Future & Metro Boomin — We Don't Trust You : paranoïa noire, pochette hostile

Future & Metro Boomin — We Don't Trust You : Paranoïa noire, collaboration hostile

Pochette noire minimale et hostile de We Don't Trust You

Future & Metro Boomin — We Don't Trust You (2024)

C'est drôle quand tu penses aux collaborations. Y a les collaborations d'amour où les egos se rencontrent et ça fait des merveilles. Et puis y a les collaborations de guerre où tu fais un disque juste pour crier « je te battrai pas ensemble, je te battrai mieux ». Parmi les disques les plus hostiles du rap moderne, We Don't Trust You c'est une collaboration entre Future et Metro Boomin de guerre, et la pochette le crie.

C'est noir. C'est viscéralement noir. Pas du noir sophistiqué comme Kendrick. Du noir qui refuse de parler.

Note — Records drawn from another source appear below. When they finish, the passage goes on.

Lemma checkLocationProximity_exact_witness :
  outcome Sample.loc1_verified (Sample.check "loc1" (2500000 - 60) (12150000 + 80))
  = Ok (RBool ((- 60) ^ 2 + 80 ^ 2 <=? 100 ^ 2)).
Proof.
  assert (Hid : locationId (location Sample.loc1_verified "loc1") <> "")
    by (intros H; discriminate H).
  assert (Hv : isVerified (location Sample.loc1_verified "loc1") = true) by reflexivity.
  exact (f_equal snd
    (checkLocationProximity_exact (E := ClearEngine)
       "loc1" (2500000 - 60) (12150000 + 80) Sample.ok Sample.ok
       (Some 2499940) (Some 12150080) Sample.loc1_verified
       Hid Hv eq_refl eq_refl eq_refl eq_refl)).
Defined.

(** C6, two overflows that are not reported.  With radius 65536 the
    square of the radius is 2^32 and a claimant one unit from the center
    is classified outside; with radius 0 a claimant 65536 units from the
    center, whose squared distance is 2^32, is classified inside.  In
    both cases the call returns a boolean. *)
Lemma checkLocationProximity_overflow_unreported :
  let wide := run initial [Sample.create "wide" 0 0 65536; Sample.verify "wide" 0 0] in
  let point := run initial [Sample.create "point" 0 0 0; Sample.verify "point" 0 0] in
  uint32_modulus <= 65536 * 65536 /\
  outcome wide (Sample.check "wide" 1 0) = Ok (RBool false) /\
  outcome point (Sample.check "point" 0 65536) = Ok (RBool true).
Proof.
  cbv zeta. split; [apply Z.leb_le; reflexivity|]. split; reflexivity.
Qed.

Lemma checkLocationProximity_modular_witness :
  outcome Sample.loc1_verified (Sample.check "loc1" (2500000 + 65536) 12150000)
  = Ok (RBool true).
Proof.
  assert (Hid : locationId (location Sample.loc1_verified "loc1") <> "")
    by (intros H; discriminate H).
  assert (Hv : isVerified (location Sample.loc1_verified "loc1") = true) by reflexivity.
  exact (f_equal snd
    (checkLocationProximity_modular (E := ClearEngine)
       "loc1" (2500000 + 65536) 12150000 Sample.ok Sample.ok
       (Some 2565536) (Some 12150000) Sample.loc1_verified
       Hid Hv eq_refl eq_refl)).
Defined.

(** C8, the result of [getLocationData]: two locations verified with
    different coordinates give the same result, so the decrypted
    coordinates cannot be read off it. *)
Lemma getLocationData_omits_coordinates :
  let s1 := run initial [Sample.create "loc1" 1 2 100; Sample.verify "loc1" 1 2] in
  let s2 := run initial [Sample.create "loc1" 3 4 100; Sample.verify "loc1" 3 4] in
  outcome (run initial [Sample.create "loc1" 1 2 100]) (Sample.verify "loc1" 1 2) = Ok RUnit /\
  outcome (run initial [Sample.create "loc1" 3 4 100]) (Sample.verify "loc1" 3 4) = Ok RUnit /\
  outcome s1 (GetLocationData "loc1")
    = Ok (RView ("a place", Sample.alice, 1700000000, true, 100)) /\
  outcome s2 (GetLocationData "loc1") = outcome s1 (GetLocationData "loc1") /\
  ~ (exists f : result Return -> Z * Z,
        f (outcome s1 (GetLocationData "loc1")) = (1, 2) /\
        f (outcome s2 (GetLocationData "loc1")) = (3, 4)).
Proof.
  cbv zeta. repeat split; try reflexivity.
  intros [f [H1 H2]].
  change (outcome (run initial [Sample.create "loc1" 3 4 100; Sample.verify "loc1" 3 4])
                  (GetLocationData "loc1"))
    with (outcome (run initial [Sample.create "loc1" 1 2 100; Sample.verify "loc1" 1 2])
                  (GetLocationData "loc1")) in H2.
  rewrite H1 in H2. discriminate H2.
Qed.

Lemma verifyLocation_roundtrip_witness :
  exec Sample.loc1_created (Sample.verify "loc1" 2500000 12150000)
    = (Sample.loc1_verified, Ok RUnit) /\
  exists rec,
    outcome (run Sample.loc1_verified [Sample.create "loc1" 0 0 1])
            (LocationDataOf "loc1") = Ok (RRecord rec) /\
    isVerified rec = true /\
    decryptedLatitude rec = 2500000 /\
    decryptedLongitude rec = 12150000.
Proof.
  assert (Hex : exec Sample.loc1_created (Sample.verify "loc1" 2500000 12150000)
                = (Sample.loc1_verified, Ok RUnit)) by reflexivity.
  split; [exact Hex|].
  exact (proj2 (verifyLocation_roundtrip (E := ClearEngine) "loc1"
           (abi_encode_uint32 2500000) (abi_encode_uint32 12150000) Sample.ok Sample.ok
           2500000 12150000 Sample.loc1_created Sample.loc1_verified
           Hex eq_refl eq_refl [Sample.create "loc1" 0 0 1])).
Defined.

Lemma verifyLocation_atomic_witness :
  exists e,
    exec Sample.loc1_created
         (VerifyLocation (E := ClearEngine) "loc1"
            (abi_encode_uint32 2500000) (abi_encode_uint32 12150000) Sample.ok Sample.bad)
    = (Sample.loc1_created, Revert e).
Proof.
  exact (proj1 (verifyLocation_atomic (E := ClearEngine) "loc1"
                  (abi_encode_uint32 2500000) (abi_encode_uint32 12150000)
                  Sample.ok Sample.bad Sample.loc1_created)
               (or_intror eq_refl)).
Defined.

Lemma empty_id_never_exists_witness :
  let s := run initial [Sample.create "" 1 2 3] in
  locationIds s = [""] /\
  outcome s (Sample.create "" 4 5 6) = Ok RUnit /\
  locationIds (step s (Sample.create "" 4 5 6)) = [""; ""].
Proof.
  cbv zeta. split; [reflexivity|].
  destruct (proj1 (proj2 (empty_id_never_exists (E := ClearEngine)
                            [Sample.create "" 1 2 3]))
              Sample.alice 1700000000 4 5 Sample.ok Sample.ok 6 "a place"
              (Some 4) (Some 5) eq_refl eq_refl eq_refl eq_refl)
    as (Hok & _ & Hids).
  split; [exact Hok | exact Hids].
Defined.

(** ** Coherence of the ledger with its log *)

Section Coherence.

Context {E : FHE.Engine}.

Du noir qui te dit « tu peux pas me voir, je suis caché ». C'est la pochette de quelqu'un qui se méfie, qui se tourne vers l'intérieur, qui refuse de s'exposer.

Le titre dit tout : « We Don't Trust You ». C'est pas « on se fait confiance à nous deux » c'est « je ne fais confiance à personne ». Et ça inclut peut-être même Metro Boomin et Future l'un envers l'autre. C'est une paranoïa palpable. Une tension. Une énergie hostile mais productive.

Future c'est king du trap paranoïaque depuis années. Metro Boomin c'est le producteur de ce paranoïaque. Ensemble c'est juste du paranoïa au carré. Et visuellement, c'est du minimalisme noir total. Pas d'image. Pas de couleur. Juste du texte et du vide. C'est une poule qui couve ses oeufs en cachette.

Ce qui appelerait du génie c'est l'absence totale d'amitié dans cette pochette. Aucune image des deux artistes ensemble, aucun geste de réconciliation visuelle. C'est deux egos qui acceptent de cohabiter dans la même album mais qui refusent de se regarder.

Et techniquement parlant, c'est du design sans fioritures. C'est presque ascétique. Comme si quelqu'un leur avait dit « vous avez trois minutes, faites une pochette » et ils ont dit « noir total »). C'est tellement efficace que c'en est brutal.

Il y a quelque chose de très trap dans cette absence d'imagerie. Le trap c'est pas sur les images, c'est sur les beats. C'est sur la production sonore. Future et Metro ils disent « la pochette c'est juste une boite, le vrai truc c'est dedans ». Et honnêtement ils ont raison.

Comparée aux autres collaborations de trap, c'est la plus hostile, la plus refermée. D'habitude tu vois les deux mecs côte à côté. Ici tu vois rien. C'est comme s'ils avaient refusé de se photographier ensemble. Et tu sais quoi ? C'est plus intéressant — c'est une décision artistique audacieuse.

La paranoïa c'est un mode de vie pour Future. Metro Boomin il l'a amplifiée, il l'a transformée en architecture. Et cette pochette en est le temple noir. C'est beau dans son absence de beauté.

Je suis admirative malgré moi. Même si j'adore les pochettes avec des couleurs, même si j'aime les images, quelque chose dans cette noirceur complète me touche. C'est l'honneur d'une aliénation. C'est l'art de refuser l'art.

Et ça me dit que je vieillis. Que je commence à apprécier le minimalisme agressif. Que je comprends que parfois le rien c'est plus que quelque chose. Ça m'enerve, mais c'est vrai.